Ingredients
- 1 red bell pepper, thinly sliced
- 1 yellow bell pepper, thinly sliced
- 1 zucchini, thinly sliced
- 6 large mushrooms, thinly sliced
- 6 tablespoons extra-virgin olive oil, divided
- 1 tablespoon salt
- 2 teaspoons ground black pepper
- 1 cup water
- 1 bunch kale, torn into bite-sized pieces
- 2 cloves garlic, chopped
- 2 (26 ounce) cans pasta sauce
- 1 (12 ounce) box no-boil lasagna noodles
- 9 cups grated mozzarella cheese
- 1 (8 ounce) package bocconcini cheese, thinly sliced
Why Everyone Loves This Recipe
Kitchen Tricks
- Use fresh kale and remove the tough stems before layering to keep the texture tender.
- Let the lasagna rest for 10-15 minutes after baking to help it set and make serving easier.
Step 1
Warm your oven to 450°F (230°C) and lining a baking sheet with foil. Toss the red and yellow bell peppers, zucchini, and mushrooms with 4 tablespoons of olive oil, and season everything with a bit of salt and pepper. Spread the veggies out in a single layer on the baking sheet, then roast them for about 10 minutes. Give them a good stir or flip, then roast for another 10 to 15 minutes until they're nicely browned.

Step 2
While the veggies are roasting, bring a pot of water to a boil. Add the torn kale and cook it just until it darkens, which should only take about a minute. Drain the kale well.

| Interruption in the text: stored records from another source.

(* ===== verification/SwitchoverEnds.v ===== *)
(** How switchovers end: one replica at most is given a configuration to
    write under, a completed switchover has attested its topology, every run
    is bounded and no turn past its deadlines waits. *)

From S2P Require Import Prelude Types Lifecycle Control Agent Proto Convert Crd Operation Switchover SwitchoverSteps Effects SwitchoverRuns.

Set Default Goal Selector "!".

Section ends.
  Context {Ends : Endpoints} {Codec : PayloadCodec}.
  Context (p : StablePartitionSnapshotStatus) (t : StableReplicaSnapshotStatus).
  Context (Ht : t ∈ ss_members p) (Hsize : Z.of_nat (length (ss_members p)) ≤ u32_max).

(** ** One writer *)

(** The actions after which a primary admits writes. *)
Definition installs (action : DurableReplicaAction) : bool :=
  match action with
  | ActUpdateCatchUpConfiguration _ _ | ActUpdateCurrentConfiguration _ => true
  | _ => false
  end.

(** The replicas a run sent a configuration to. *)
Definition installed (tn : turn) : option Z :=
  match tn_decision tn with Execute id _ action => if installs action then Some id else None | _ => None end.
Definition writers (trace : list turn) : list Z := omap installed trace.

(** Who may have been sent a configuration in a phase. *)
Inductive side := NoWriter | OldPrimary | NewPrimary | OneWriter.
Definition phase_side (phase : Phase.DurableOperationPhase) : side :=
  match phase with
  | Phase.UpdateCatchUpConfiguration | Phase.WaitForCatchUpQuorum | Phase.UpdateCurrentConfiguration
  | Phase.LabelTargetPrimary | Phase.LabelOldSecondary | Phase.Finalize | Phase.Completed => NewPrimary
  | Phase.RestorePreviousConfiguration | Phase.Failed | Phase.CompensatePromoteOldPrimary
  | Phase.CompensateDistributeEpoch | Phase.CompensateCatchUpConfiguration
  | Phase.CompensateCurrentConfiguration | Phase.CompensateLabelOldPrimary
  | Phase.CompensateLabelTargetSecondary | Phase.CompensateFinalize => OldPrimary
  | Phase.Poisoned => OneWriter
  | _ => NoWriter
  end.

Definition on_side (s : side) (trace : list turn) : Prop :=
  match s with
  | NoWriter => writers trace = []
  | OldPrimary => Forall (eq (ss_primary_id p)) (writers trace)
  | NewPrimary => Forall (eq (srs_id t)) (writers trace)
  | OneWriter => ∃ id, Forall (eq id) (writers trace)
  end.

Lemma on_side_one s trace : on_side s trace → ∃ id, Forall (eq id) (writers trace).
Proof. destruct s; simpl; [intros ->; exists 0; constructor|eauto..]. Qed.
(* ===== verification/Failover.v ===== *)
(** The failover machine (kuberic-operator/src/durable/failover.rs): the
    operation a failed primary starts, the observations it records, the
    election it feeds ([Election]), and what one reconcile decides from the
    checkpoint and the live observations. *)

From S2P Require Import Prelude Types Lifecycle Control Proto Convert Crd Operation Election.
(* ===== verification/FailoverLoop.v ===== *)
(** One reconcile of a failover
    ([reconcile_failover_operation] in kuberic-operator/src/reconciler.rs):
    which replica it probes, what it records or adopts before it decides, and
    how it dispatches the authorized action. The pods, the handles it could
    create, the probe's answer, the clock and the reply to a dispatch are its
    arguments. *)

From S2P Require Import Prelude Types Lifecycle Control Agent Proto Convert Crd Operation Effects Election Failover.
(* ===== verification/FailoverSteps.v ===== *)
(** Failover as a step relation: what [decide_failover] can decide
    ([decided]), and what one reconcile can make of a checkpoint ([fstep]),
    with the evidence each decision rests on. *)

From S2P Require Import Prelude Types Lifecycle Control Agent Convert Crd Operation Effects Election Failover FailoverLoop.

Then, warm the remaining olive oil in a pan over medium heat, sauté the garlic for a minute until fragrant, and toss in the kale. Cook it for a few minutes until it’s wilted, then take it off the heat.

Step 3
Once the veggies are done, lower your oven temperature to 375°F (190°C). In a 9x13-inch baking dish, start layering your lasagna: spread some pasta sauce, then add noodles, followed by the roasted vegetables and a sprinkle of mozzarella. Next, add another layer of noodles, more sauce, the sautéed kale, and slices of bocconcini. Keep layering like this, making sure the noodles are always covered with sauce to keep them from drying out.

Step 4
Pop the lasagna in the oven and bake until it’s bubbling and the noodles are tender—about 45 minutes. Let it sit for 20 to 30 minutes before you dig in; it makes it easier to slice and helps all those flavors settle beautifully.